Таким образом, в результате проведенного исследования было устано в- лено: 1) эстетическая ономастика – особая область, имеющая свои (отличные от ономастики реальной) законы функционирования; 2) эстетические онимы в пространстве ХТ обладают разным коннотативно-экспрессивными и стилеобразующими возможностями, причем лингвосемантический потенциал антропонимов, как правило, выше, чем у топонимов и прочих категорий ИС, что созвучно современной концепции антропоцентризма.

§4.Реальная и эстетическая ономастика: проблемы перевода

Прежде чем перейти к более подробному рассмотрению непосредственно проблемы перевода онимов, представляется необходимым остановиться на некоторых связанных с ней методологических проблемах теории ономастики.

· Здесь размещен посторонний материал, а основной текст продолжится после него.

(* ===== verification/WsPropEdits.v ===== *)
(** Edits of properties, their permissions and owners: the rows they write, and
    that they leave the world well formed and the caches coherent. *)
From S2P Require Import Prelude Obj TxTypes RelIndex RelTx RelTxSpec RelTxProofs Model.
From S2P Require Import Verbs Caches Relations CommitProofs Forest.
From S2P Require Import WsBase WsObjects WsVerbs WsProps WsSpec WsViews WsHierarchy WsResolve.
From S2P Require Import WsInherit WsCoherent WsEdits.
From stdpp Require Import base gmap sets list strings fin_maps.

Open Scope Z_scope.
Open Scope ws_scope.
#[local] Opaque is_nothing WsSpec.wp.

Section edits.
Context `{Hashes} `{Payload} `{!Values} `{Interner}.
Context {P : DatabaseRelation → Type} `{∀ r, Provider (P r) (DomainOf r) (CodomainOf r)}.
Context (pms : ∀ r, gmap (DomainOf r) (Timestamp * CodomainOf r)).
Context (base : ∀ r, gmap (DomainOf r) (Entry (CodomainOf r))).
Context (fuel : nat).
Context (names : Symbol → Prop) (Hnames : ∀ n n', names n → names n' → interned n n').
Implicit Types a : astate.
Implicit Types v : Views.
#[local] Notation wp := (wp (P := P) pms base).
#[local] Notation rows_parents a := (parents (a_rows a)).
#[local] Notation steady := (steady fuel names).
#[local] Notation settles := (settles names).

4.1. Некоторые методологические вопросы теории имен собственных

Для теории имени собственного характерна кажущаяся простота задач, при решении которых нередко возникают весьма сложные методологические проблемы. В частности, в самой терминологии ономастической науки имеется ряд несоответствий. Так, например, для обозначения имени собственного, наряду с наиболее распространенным термином «оним», зафиксированным ономастическими словарями, в трудах некоторых ученых (в частности, Б.А. Старостина и А.В. Суперанской) встречается синонимичный термин «онома». Однако в данной работе было отдано предпочтение использованию наиболее привычных, устоявшихся терминов, таких как «оним», «ономастическая единица» и «единица ономастики».

Некоторые вопросы теории имени являются обманчиво простыми, например: «Каков критерий того, что данное слово или словосочетание представляет собой имя собственное?», или: «Почему при передаче на иностранный язык онимы транскрибируются, в то время как остальная масса текста переводится?», или: «Почему онимы могут быть только существительными, а не иными частями речи?» и в связи с этим: «Почему может существовать собственное имя, но не собственный глагол или наречие?» и т. д.

Анализ подобных вопросов, установление природы онима и причин его инвариантности относительно перевода требует рассмотрения семантики и синтаксиса имен, причем не только в абстрактно-логическом, но и в сравнительноисторическом плане. Вот почему теоретические вопросы по праву занимают все более и более значительное место в ономастике, в том числе применительно к проблемам перевода.